Monatelang dauerte die Annäherung an die Familie Tobassi, mal kamen die Regisseurinnen mit Kamera in das Haus der Familie, dann wieder ohne, mal kamen sie mit Dolmetscher, mal ohne. Sie rannten an gegen Mauern, sie stellten Fragen, die erst mal Türen schlossen, sie diskutierten mit ihrer palästinensischen Mitregisseurin Manal Abdallah darüber, ob die palästinensische Seite in diesem Film auch ausreichend zu Wort kommen würde. Shadi Tobassis Attentat war das letzte vor der israelischen Invasion in Dschenin, bei der 54 Palästinenser starben. Würde der Film auch das erzählen?

Und zu Hause in Haifa kämpfte Yaël Armanet-Chernobroda. Man sieht im Film, wie sie mit sich ringt, wie sie das erste Mal mit Zakaria Tobassi, dem Vater, telefoniert, wie sie sich selbst fragt, ob sie das Richtige tut, ob sie es ertragen wird, in dem Haus zu stehen, aus dem der Junge an jenem 31. März losfuhr, Richtung Haifa. Heute sagt sie, wenn sie an die Tränen des Vaters denkt: "Ich wusste nicht, jetzt weiß ich."

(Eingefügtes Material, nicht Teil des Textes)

(* ===== verification/AlertStore.v ===== *)
(** * Alert rules, alert state and alert history (web/alerts/store.go, models.go)

    The SQLite tables are finite maps keyed by their primary keys (the history
    is kept in insertion order); every SQL statement the store issues is a
    constructor of [stmt] with its effect in [exec_stmt]. The store's methods
    run in the state monad over [World]: the database, the wall clock read by
    [time.Now], and the failures the driver reports. *)
From S2P Require Import Prelude GoTime LabelsJson.
From Stdlib Require Import String SpecFloat.

Definition float64 := spec_float.

(** SQLite stores a NaN as NULL. *)
Definition is_nan (v : float64) : bool := match v with S754_nan => true | _ => false end.

(** ** The Go values (models.go) *)
Record AlertState := {
  st_RuleID : Z;
  st_Fingerprint : string;
  st_Labels : gmap string string;
  st_Hostname : string;
  st_Status : string;
  st_LastValue : float64;
  st_PendingSince : option Time;
  st_FiringSince : option Time;
  st_AcknowledgedAt : option Time;
  st_SilenceUntil : option Time;
  st_LastNotifiedAt : option Time
}.

Record AlertRule := {
  rule_ID : Z;
  rule_Name : string;
  rule_Enabled : bool;
  rule_Expr : string;
  rule_Duration : Z;
  rule_Description : string;
  rule_CreatedAt : Time;
  rule_UpdatedAt : Time;
  rule_States : list AlertState
}.

Record HistoryItem := {
  hi_ID : Z;
  hi_RuleID : Z;
  hi_RuleName : string;
  hi_Fingerprint : string;
  hi_Labels : gmap string string;
  hi_Hostname : string;
  hi_Expr : string;
  hi_MetricValue : float64;
  hi_State : string;
  hi_Acknowledged : bool;
  hi_TriggeredAt : Time
}.

Record CreateRuleRequest := {
  req_Name : string;
  req_Enabled : option bool;
  req_Expr : string;
  req_Duration : Z;
  req_Description : string
}.

(** ** The tables *)
Record RuleRow := {
  r_name : string;
  r_enabled : Z;
  r_expr : string;
  r_duration : Z;
  r_description : string;
  r_created_at : rfc3339;
  r_updated_at : rfc3339
}.

Record StateRow := {
  s_labels_json : string;
  s_status : string;
  s_last_value : float64;
  s_pending_since : option rfc3339;
  s_firing_since : option rfc3339;
  s_acknowledged_at : option rfc3339;
  s_silence_until : option rfc3339;
  s_last_notified_at : option rfc3339
}.

Record HistoryRow := {
  h_id : Z;
  h_rule_id : Z;
  h_rule_name : string;
  h_fingerprint : string;
  h_labels_json : string;
  h_expr : string;
  h_metric_value : float64;
  h_state : string;
  h_acknowledged : Z;
  h_triggered_at : rfc3339
}.

(** [alert_rules.id] and [alert_history.id] are AUTOINCREMENT: the [_seq]
    fields are the largest ids ever handed out. *)
Record DB := {
  alert_rules : gmap Z RuleRow;
  rules_seq : Z;
  alert_state : gmap (Z * string) StateRow;
  alert_history : list HistoryRow;
  history_seq : Z
}.

Definition with_rules (m : gmap Z RuleRow) (db : DB) : DB :=
  {| alert_rules := m; rules_seq := rules_seq db; alert_state := alert_state db;
     alert_history := alert_history db; history_seq := history_seq db |}.
Definition with_state (m : gmap (Z * string) StateRow) (db : DB) : DB :=
  {| alert_rules := alert_rules db; rules_seq := rules_seq db; alert_state := m;
     alert_history := alert_history db; history_seq := history_seq db |}.
Definition with_history (l : list HistoryRow) (seq : Z) (db : DB) : DB :=
  {| alert_rules := alert_rules db; rules_seq := rules_seq db;
     alert_state := alert_state db; alert_history := l; history_seq := seq |}.

(** ** The SQL statements of store.go *)
Inductive stmt :=
| CreateSchema
| InsertRule (name : string) (enabled : Z) (expr : string) (duration : Z)
    (description : string) (created updated : rfc3339)
| UpdateRuleRow (id : Z) (name : string) (enabled : Z) (expr : string) (duration : Z)
    (description : string) (updated : rfc3339)
| DeleteRuleRow (id : Z)
| DeleteStates (rule_id : Z)
| DeleteHistory (rule_id : Z)
| UpsertStateRow (rule_id : Z) (fp labels_json status : string) (last_value : float64)
    (pending_since firing_since : option rfc3339)
| UpdateAck (rule_id : Z) (fp : string) (acknowledged_at : rfc3339)
    (silence_until : option rfc3339)
| NullAck (rule_id : Z) (fp : string)
| UpdateNotified (rule_id : Z) (fp : string) (last_notified_at : rfc3339)
| InsertHistory (rule_id : Z) (rule_name fp labels_json expr : string)
    (metric_value : float64) (state : string) (triggered_at : rfc3339).

Definition empty_db : DB :=
  {| alert_rules := ∅; rules_seq := 0; alert_state := ∅; alert_history := [];
     history_seq := 0 |}.

Definition unique_violation : error :=
  "constraint failed: UNIQUE constraint failed: alert_rules.name (2067)".

(** [last_value] and [metric_value] are NOT NULL. *)
Definition not_null_violation (column : string) : error :=
  "constraint failed: NOT NULL constraint failed: " +:+ column +:+ " (1299)".

(** Another row carries this name. *)
Definition name_taken (db : DB) (id : Z) (name : string) : bool :=
  existsb (fun kv => negb (kv.1 =? id) && bool_decide (r_name kv.2 = name))
    (map_to_list (alert_rules db)).

(** [ON CONFLICT(rule_id, fingerprint) DO UPDATE]: the columns not named keep
    their value; a new row has them NULL. *)
Definition upserted (old : option StateRow) (labels_json status : string)
    (last_value : float64) (ps fs : option rfc3339) : StateRow :=
  {| s_labels_json := labels_json;
     s_status := status;
     s_last_value := last_value;
     s_pending_since := ps;
     s_firing_since := fs;
     s_acknowledged_at := old ≫= s_acknowledged_at;
     s_silence_until := old ≫= s_silence_until;
     s_last_notified_at := old ≫= s_last_notified_at |}.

Am 8. April 2010 fuhr Yaël Armanet-Chernobroda, die Witwe des Friedensaktivisten Dov Chernobroda, den Weg, den sein Mörder 2002 genommen hatte, nur andersherum. 32 Kilometer, die Mauern, die Checkpoints. Begleitet wurde sie von einem Kamerateam, ihrer besten Freundin und dem ältesten Sohn ihres Ehemannes. Sie alle hatten ein Dokument unterschrieben, das die israelische Armee und die israelische Regierung von jeder Verantwortung für diesen Besuch freisprach. Und dann stand sie im Haus des Selbstmordattentäters, die Eltern hatten das Bild ihres Sohnes von der Wand genommen. Das war ihre einzige Bedingung, sie hätte es nicht ertragen, seine Augen zu sehen. Sie kam, nahm die Hand seiner Mutter in ihre Hand und ließ sie nicht mehr los. Mum sagte sie zu ihr - Mutter.

Es war, als würde ich ein Buch schließen, und ein anderes öffnen", sagt Yaël Armanet-Chernobroda. Es gibt Stellen im Film, bei denen sie die Augen schließen muss, die Bilder von Dovs Beerdigung, wie sie da steht, im Schock, wie ein Eiswürfel, wie sie den Regisseurinnen erzählt von ihrer letzten Verabschiedung. Und sie weiß, dass eine Welle über sie hereinbrechen kann, wenn der Film im Oktober das erste Mal in Israel gezeigt wird. Es wird Kritik geben, vielleicht Hass. Aber sie weiß, dass es gut ist. Der Film ist ihr Leben. "Und jetzt hat der Film sein Leben ohne uns begonnen", sagt sie und lächelt.

NACH DER STILLE, D 2011 - Regie und Buch: Stephanie Bürger, Jule Ott. Kamera: Mareike Müller. Verleih: Bukera Pictures. 82 Minuten.